(** The class [\w] of [re] on [str] patterns: alphanumeric or underscore. *)
Definition isword (c : ascii) : bool :=
  between 48 57 c || between 65 90 c || between 97 122 c || (code c =? 95)
  || (code c =? 170) || (code c =? 178) || (code c =? 179) || (code c =? 181)
  || (code c =? 185) || (code c =? 186) || between 188 190 c
  || between 192 214 c || between 216 246 c || between 248 255 c.

(** The line boundaries of [str.splitlines]: LF, VT, FF, CR, FS, GS, RS, NEL
    (CR LF is handled in [splitlines]). *)
Definition islinebreak (c : ascii) : bool :=
  between 10 13 c || between 28 30 c || (code c =? 133).

(** [str.lower] on one character: A-Z, and the Latin-1 capitals
    (0xC0-0xDE without the multiplication sign 0xD7). *)
Definition lower_char (c : ascii) : ascii :=
  if between 65 90 c || (between 192 222 c && negb (code c =? 215))
  then ascii_of_nat (code c + 32)
  else c.

(** [s.lower()] *)
Fixpoint lower (s : string) : string :=
  match s with
  | EmptyString => EmptyString
  | String c s' => String (lower_char c) (lower s')
  end.

(** [s.startswith(p)] *)
Fixpoint startswith (p s : string) : bool :=
  match p, s with
  | EmptyString, _ => true
  | String a p', String b s' => Ascii.eqb a b && startswith p' s'
  | String _ _, EmptyString => false
  end.

(** [s.endswith(p)] *)
Definition endswith (p s : string) : bool :=
  (String.length p <=? String.length s) &&
  String.eqb (substring (String.length s - String.length p) (String.length p) s) p.

(** [sub in s] *)
Fixpoint contains (sub s : string) : bool :=
  startswith sub s ||
  match s with
  | EmptyString => false
  | String _ s' => contains sub s'
  end.

(** [s[start:stop]] for [0 <= start] and [0 <= stop]; a [stop] beyond the
    end, or before [start], is clamped by [substring] as Python does. *)
Definition slice (s : string) (start stop : nat) : string :=
  substring start (stop - start) s.

(** [sep.join(l)] *)
Fixpoint join (sep : string) (l : list string) : string :=
  match l with
  | [] => ""
  | [x] => x
  | x :: l' => x ++ sep ++ join sep l'
  end.

(** [s.lstrip()], [s.rstrip()], [s.strip()] *)
Fixpoint lstrip (s : string) : string :=
  match s with
  | String c s' => if isspace c then lstrip s' else s
  | EmptyString => EmptyString
  end.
□ □ □ □ □
■ **Action item**
Write out every line from the data above that includes "EmptyString".

■ **Written solution**
  | EmptyString => EmptyString
  | EmptyString, _ => true
  | String _ _, EmptyString => false
  | EmptyString => false
  | EmptyString => EmptyString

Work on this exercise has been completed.